▶ **The problem**: Retype exactly the lines below, beginning with the first and ending with the line where "Lemma grew_trans (rows1" appears.
*** Opening of Records supplied ***
(** The hooked [m] does what [p] does, and the recorders only grow. *)
Class Observes {A} (m : hook A) (p : method W A) : Prop :=
  observes s : let (r, s') := m s in
    p (program s) = (r, program s') /\ active s' = active s /\ all_grown (recorders s) (recorders s').

(** With no recorder active, [m] is [p], and nothing else happens. *)
Class Inert {A} (m : hook A) (p : method W A) : Prop :=
  inert s : active s = None -> m s = step p s.

Lemma grew_weaken (rows rows' : relation (list gatt_row)) r r' :
  grew rows r r' -> (forall l l', rows l l' -> rows' l l') -> grew rows' r r'.
Proof. intros (H1 & H2 & H3 & H4 & H5) Hr. repeat split; auto. Qed.

Lemma grew_trans (rows1 rows2 rows : relation (list gatt_row)) r1 r2 r3 :
  (forall l1 l2 l3, rows1 l1 l2 -> rows2 l2 l3 -> rows l1 l3) ->
  grew rows1 r1 r2 -> grew rows2 r2 r3 -> grew rows r1 r3.
Proof.
  intros H (H1 & H2 & H3 & H4 & H5) (K1 & K2 & K3 & K4 & K5).
  split; [congruence|]. repeat split; [by etrans|by etrans|by etrans|by eapply H].
Qed.

#[export] Instance all_ended_preorder : PreOrder all_ended.
Proof.
  split.
  - intros l. exists []. by rewrite app_nil_r.
  - intros l1 l2 l3 (n1 & -> & H1) (n2 & -> & H2). exists (n1 ++ n2).
    rewrite <- app_assoc. split; [done|by apply Forall_app].
Qed.

Lemma one_open_then l1 l2 l3 : one_open l1 l2 -> all_ended l2 l3 -> one_open l1 l3.
Proof.
  intros (w & n1 & -> & H1) (n2 & -> & H2). exists w, (n1 ++ n2). rewrite <- app_assoc.
  split; [done|by apply Forall_app].
Qed.

#[export] Instance grown_preorder : PreOrder grown.
Proof.
  split.
  - intros r. repeat split; done.
  - intros r1 r2 r3. apply grew_trans. intros l1 l2 l3. apply transitivity.
Qed.

#[export] Instance all_grown_preorder : PreOrder all_grown.
Proof.
  split.
  - intros l j r Hj. by exists r.
  - intros l1 l2 l3 H1 H2 j r Hj. destruct (H1 j r Hj) as (r2 & Hj2 & Hr).
    destruct (H2 j r2 Hj2) as (r3 & Hj3 & Hr'). exists r3. split; [done|by etrans].
Qed.

(** Changing one recorder of a store. *)
Lemma kept_alter i (P Q : relation Recorder) f l l' :
  kept_at i P l l' -> (forall r r', P r r' -> Q r (f r')) -> kept_at i Q l (alter f i l').
Proof.
  intros Hk Hf j r Hj. destruct (Hk j r Hj) as (r' & Hj' & Hr). revert Hr.
  destruct (decide (j = i)) as [->|Hne]; intros Hr.
  - exists (f r'). rewrite list_lookup_alter_eq, Hj'. cbn. auto.
  - exists r'. by rewrite list_lookup_alter_ne by done.
Qed.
*** Close of Records supplied ***
▶ **Written response**:
(** The hooked [m] does what [p] does, and the recorders only grow. *)
Class Observes {A} (m : hook A) (p : method W A) : Prop :=
  observes s : let (r, s') := m s in
    p (program s) = (r, program s') /\ active s' = active s /\ all_grown (recorders s) (recorders s').

(** With no recorder active, [m] is [p], and nothing else happens. *)
Class Inert {A} (m : hook A) (p : method W A) : Prop :=
  inert s : active s = None -> m s = step p s.

Lemma grew_weaken (rows rows' : relation (list gatt_row)) r r' :
  grew rows r r' -> (forall l l', rows l l' -> rows' l l') -> grew rows' r r'.
Proof. intros (H1 & H2 & H3 & H4 & H5) Hr. repeat split; auto. Qed.

Lemma grew_trans (rows1 rows2 rows : relation (list gatt_row)) r1 r2 r3 :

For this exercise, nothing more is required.